Steatocystoma simplex, first described as a distinct entity by Brownstein1 in 1982, is an extremely rare benign adnexal tumor. The individual lesion of steatocystoma simplex is usually identical with that of steatocystoma multiplex, both clinically and histologically, but is characterized by solitary, non-heritable growth in adulthood1. Steatocystoma simplex occurs predominantly on the face, but the incidence of steatocystoma simplex on the scalp is extremely low. Only three cases of steatocystoma simplex on the scalp have been reported worldwide123. We report an additional case of steatocystoma simplex which was developed on the right parietal scalp.

A 49-year-old man presented to our outpatient clinic with an asymptomatic papule on the right parietal scalp which had been present for about 1 year. The lesion had slowly enlarged a few months ago. The physical examination revealed a skin-colored, deep-seated, soft cystic mass on his right parietal scalp, 0.9 cm in diameter (Fig. 1). There was no remarkable family history of similar lesions. Clinically, the lesion appeared to be a trichilemmal cyst, and was completely excised. The histological examination revealed an undulating, configured cystic mass that was empty. The cyst was located in the dermis and the cystic walls were thin and lined by stratified squamous epithelium that lacked a stratum granulosum (Fig. 2A). The cyst contained eosinophilic hyalinized cuticle in the lumen and flattened sebaceous gland lobules close to the cystic wall (Fig. 2B).

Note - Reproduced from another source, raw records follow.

(** * Daily_Report_Processor: a shallow embedding of [Daily_Report_Processor.py]

    The development follows the Python module function by function:

    - [Text]: Python [str] values and the string methods that
      [clean_dish_name] calls ([replace], [isdigit], [upper], [split],
      [join]);
    - [Frame]: the part of a pandas [DataFrame] that [process_report]
      touches (an index and an ordered list of named columns);
    - [Ingest]: [merge_files], with [pd.read_csv] as an oracle carried by
      every file and Python's [try]/[except] dispatch written out;
    - [Report]: [process_report], [export_to_excel] and [main].

    - [Unicode]: [clean_dish_name] once more, on sequences of Unicode code
      points, with the character database as a parameter.

    Scope of the model.  In [Text] characters are the 8-bit [ascii] of the
    Standard Library, read as the code points 0..255; [isdigit], [isspace]
    and [upper] are those of Python on the ASCII range 0..127, and the
    theorems over [Text] that quantify over texts are stated for ASCII
    texts.  [Unicode] has no such bound: a text is any sequence of code
    points, the two models agree on ASCII texts, and what [isdigit],
    [isspace] and [upper] answer beyond ASCII is read from the database.
    Numeric cells are integers.  What [pd.to_datetime] makes of a column, and whether it raises
    on it, is a parameter of the development, and so is the outcome of
    writing the workbook. *)

From Stdlib Require Import List Bool Arith NArith ZArith Lia Ascii String.
Import ListNotations.

Set Implicit Arguments.

(* ------------------------------------------------------------------ *)
(** * Python strings *)

Module Text.

(** A Python [str] is a sequence of code points. *)
Definition str := list ascii.

(** A literal of the source, e.g. [lit "W/"]. Rocq strings have no escape
    sequences, so [lit "\n"] is the two characters backslash and [n], which
    is what the source writes as ['\\n']. *)
Definition lit (s : string) : str := list_ascii_of_string s.

Definition code (c : ascii) : N := N_of_ascii c.

Definition is_ascii (c : ascii) : bool := (code c <? 128)%N.

(** [c.isdigit()] on the ASCII range: the ten decimal digits. *)
Definition isdigit (c : ascii) : bool :=
  ((48 <=? code c) && (code c <=? 57))%N.

(** Whitespace as [str.split()] sees it on the ASCII range:
    TAB, LF, VT, FF, CR, the four separators FS, GS, RS, US, and space. *)
Definition isspace (c : ascii) : bool :=
  (((9 <=? code c) && (code c <=? 13))
   || ((28 <=? code c) && (code c <=? 31))
   || (code c =? 32))%N.

Definition islower (c : ascii) : bool :=
  ((97 <=? code c) && (code c <=? 122))%N.

(** [c.upper()] on the ASCII range. *)
Definition upper_char (c : ascii) : ascii :=
  if islower c then ascii_of_N (code c - 32) else c.

(** [text.upper()] *)
Definition upper (text : str) : str := map upper_char text.

(** [text.replace(ch, '')] for a single character [ch]. *)
Definition remove_char (ch : ascii) (text : str) : str :=
  filter (fun c => negb (Ascii.eqb c ch)) text.

(** [key] is a prefix of [text] *)
Fixpoint starts_with (key text : str) : bool :=
  match key, text with
  | [], _ => true
  | _ :: _, [] => false
  | k :: key', c :: text' => Ascii.eqb k c && starts_with key' text'
  end.

(** [text.replace(key, val)] for a non-empty [key]: the text is scanned from
    the left; at an occurrence of [key] the scan emits [val] and resumes
    after the occurrence (occurrences do not overlap), elsewhere it copies
    one character.  [skip] counts the characters of the current occurrence
    still to be passed over. *)
Fixpoint replace_from (key val : str) (skip : nat) (text : str) : str :=
  match text with
  | [] => []
  | c :: text' =>
      match skip with
      | S k => replace_from key val k text'
      | O =>
          if starts_with key text
          then val ++ replace_from key val (List.length key - 1) text'
          else c :: replace_from key val 0 text'
      end
  end.

Definition replace (key val text : str) : str := replace_from key val 0 text.

(** [key in text] *)
Fixpoint occurs (key text : str) : bool :=
  starts_with key text
  || match text with
     | [] => false
     | _ :: text' => occurs key text'
     end.

(** [text.split()]: the maximal runs of non-whitespace characters. *)
Fixpoint split (text : str) : list str :=
  match text with
  | [] => []
  | c :: text' =>
      if isspace c then split text'
      else
        match text' with
        | [] => [[c]]
        | c' :: _ =>
            if isspace c' then [c] :: split text'
            else
              match split text' with
              | w :: ws => (c :: w) :: ws
              | [] => [[c]]
              end
        end
  end.

(** [sep.join(words)] *)
Fixpoint join (sep : str) (words : list str) : str :=
  match words with
  | [] => []
  | [w] => w
  | w :: ws => w ++ sep ++ join sep ws
  end.

(** The symbols removed first (source line 59). *)
Definition symbols : list ascii := ["("; ")"; "."; "@"]%char.

(** The dictionary [replacements] (source lines 51-57), in insertion order,
    which is the order [replacements.items()] iterates in. *)
Definition replacements : list (str * str) :=
  [ (lit "W/", lit "WITH");
    (lit "&", lit "AND");
    (lit " WIT ", lit " WITH ");
    (lit "\n", lit " ");
    (lit "PCS", lit "") ].

Definition remove_symbols (text : str) : str :=
  fold_left (fun t ch => remove_char ch t) symbols text.

Definition apply_replacements (text : str) : str :=
  fold_left (fun t kv => replace (fst kv) (snd kv) t) replacements text.

Definition remove_digits (text : str) : str :=
  filter (fun c => negb (isdigit c)) text.

(** The body of [clean_dish_name] once [text] is known to be a [str]
    (source lines 59-64). *)
Definition clean_text (text : str) : str :=
  let text := remove_symbols text in
  let text := apply_replacements text in
  let text := remove_digits text in
  join (lit " ") (split (upper text)).

End Text.

Import Text.

(* ------------------------------------------------------------------ *)
(** * Python values, exceptions *)

(** The values a cell of a table holds.  [NaN] is the float that
    [read_csv] puts in an empty field, [NaT] the missing timestamp;
    [Timestamp] counts nanoseconds since the epoch and [Date] days since
    the epoch. *)
Inductive value : Type :=
| NaN
| PyNone
| Int (z : Z)
| Str (s : str)
| Timestamp (ns : Z)
| NaT
| Date (days : Z).

Definition value_eq_dec (a b : value) : {a = b} + {a <> b}.
Proof.
  decide equality; try apply Z.eq_dec.
  apply (list_eq_dec ascii_dec).
Defined.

There have been no signs of recurrence or development of other cysts during the 4 month follow-up.

Steatocystoma simplex is thought to originate from a nevoid malformation of the pilosebaceous duct junction and a non-heritable benign adnexal tumor4. Brownstein1 first reported 30 cases of steatocystoma simplex as distinct clinical entity compared with steatocystoma multiplex as a counterpart disease in 1982.

The individual lesion of steatocystoma simplex is identical with that of steatocystoma multiplex clinically and histologically. The lesion of steatocystoma is usually asymptomatic, with a normal skin color and no inflammatory component. Steatocystoma simplex is a soft, movable intracutaneous cyst with a distinct boundary. To distinguish steatocystoma simplex from steatocystoma multiplex, it is important to make sure that the lesion is solitary and occurs in adulthood with a non-heritable pattern1.

Steatocystoma simplex can occur on various parts of the body, but most commonly on the face and the chest. The upper limbs and axillae are also relatively common sites of occurrence. Rarely, steatocystoma simplex can occur on relatively uncommon sites, such as the back, leg, oral cavity, perineum, and scalp156. Four cases of steatocytoma simplx have been reported and only one case has been reported to involve the scalp in the Korean medical literature (Table 1)3478. Steatocytoma simplx involving the scalp is extremely rare and only two cases have been reported in foreign medical journals by Brownstein1 and Nakamura et al2. This case report on steatocystoma simplex occurring on an uncommon site, the scalp, is considered to be a very rare medical case.

On gross examination, the cyst contained oily, yellowish fluid. The histological examination revealed a cystic mass surrounded by stratified squamous epithelium with a saw-tooth appearance that lacked a stratum granulosum. In the innermost area of the cyst, a prominent, acellular, homogenous, eosinophilic, and compact horny layer was seen. Large, flattened sebaceous glands were within or near the cyst wall. If there is a hyaline cuticle in the cystic wall, it can be shown to be a steatocystoma simplex, even in the absence of sebaceous glands14.

The differential diagnosis of steatocystoma simplex includes steatocystoma multiplex, a dermoid cyst, cystic sebaceous hyperplasia, and hidrocystoma. Steatocystoma multiplex is differentiated by multiple lesions, usually over the trunk, and inherited in an autosomal dominant pattern. A dermoid cyst, cystic sebaceous hyperplasia, and hidrocystoma are distinguished by histologic characteristics14.

Above all, the treatment of choice is simple excision with an intact cyst wall to reduce the risk of recurrence. Also, aspiration, cryosurgery, electrocautery, and carbon dioxide laser therapy are included as possible treatment options of steatocystoma simplex35. There have been no reported case of recurrent steatocystoma simplex after excision9.